Records drawn from a dataset:
BEGIN
(** ** The viewport is covered *)

Lemma rounds_suffice from to size least :
  (0 < size)%Q ->
  exists N, N + least < rounds_to from to size least /\ (to < from + inject_Z (Z.of_nat N) * size)%Q.
Proof.
  intros Hs. set (q := ((to - from) / size)%Q). exists (Z.to_nat (Qfloor q) + 1). unfold rounds_to. fold q. split; [lia|].
  assert (q * size == to - from)%Q as Hq by (unfold q; field; lra).
  pose proof (Qlt_floor q) as Hf.
  assert (inject_Z (Qfloor q + 1) <= inject_Z (Z.of_nat (Z.to_nat (Qfloor q) + 1)))%Q as Hz by (rewrite <- Zle_Qle; lia).
  assert (q * size < inject_Z (Z.of_nat (Z.to_nat (Qfloor q) + 1)) * size)%Q as Hlt.
  { apply Qmult_lt_compat_r; [done|]. lra. }
  lra.
Qed.

(** The first tile is [buffer] whole tiles, and less than one more, before the
    left of the viewport, and above its top. *)
Lemma layout_lon w h buffer b extent resolution :
  (0 < resolution * inject_Z w)%Q ->
  let l := calculateGridLayout w h buffer b extent resolution in
  (tileoffsetlon l + inject_Z buffer * tilelon l <= left b)%Q
  /\ (left b < tileoffsetlon l + (inject_Z buffer + 1) * tilelon l)%Q.
Proof.
  intros Ht. unfold calculateGridLayout. cbn [tileoffsetlon tilelon tileoffsetlat tilelat]. set (t := (resolution * inject_Z w)%Q) in *. set (q := ((left b - left extent) / t)%Q).
  assert (q * t == left b - left extent)%Q as Hq by (unfold q; field; lra).
  pose proof (Qfloor_le q) as Hle. pose proof (Qlt_floor q) as Hlt. rewrite inject_Z_plus in Hlt.
  apply (fun H => Qmult_le_compat_r _ _ t H (Qlt_le_weak _ _ Ht)) in Hle.
  apply (Qmult_lt_compat_r _ _ t Ht) in Hlt. change (inject_Z 1) with 1%Q in Hlt.
  unfold Z.sub. rewrite inject_Z_plus, inject_Z_opp. split; lra.
Qed.

Lemma layout_lat w h buffer b extent resolution :
  (0 < resolution * inject_Z h)%Q ->
  let l := calculateGridLayout w h buffer b extent resolution in
  (top b <= tileoffsetlat l + tilelat l - inject_Z buffer * tilelat l)%Q
  /\ (tileoffsetlat l - inject_Z buffer * tilelat l < top b)%Q.
Proof.
  intros Ht. unfold calculateGridLayout. cbn [tileoffsetlon tilelon tileoffsetlat tilelat]. set (t := (resolution * inject_Z h)%Q) in *. set (q := ((top b - (bottom extent + t)) / t)%Q).
  assert (q * t == top b - (bottom extent + t))%Q as Hq by (unfold q; field; lra).
  pose proof (Qle_ceiling q) as Hle. pose proof (Qceiling_lt q) as Hlt.
  unfold Z.sub in Hlt. rewrite inject_Z_plus in Hlt. change (inject_Z (- (1))) with (-1)%Q in Hlt.
  apply (fun H => Qmult_le_compat_r _ _ t H (Qlt_le_weak _ _ Ht)) in Hle.
  apply (Qmult_lt_compat_r _ _ t Ht) in Hlt. rewrite inject_Z_plus. split; lra.
Qed.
END
EXERCISE DIRECTIONS:
How many lines of the entries contain the word "size"? Only the number is wanted.

WRITTEN SOLUTION:
6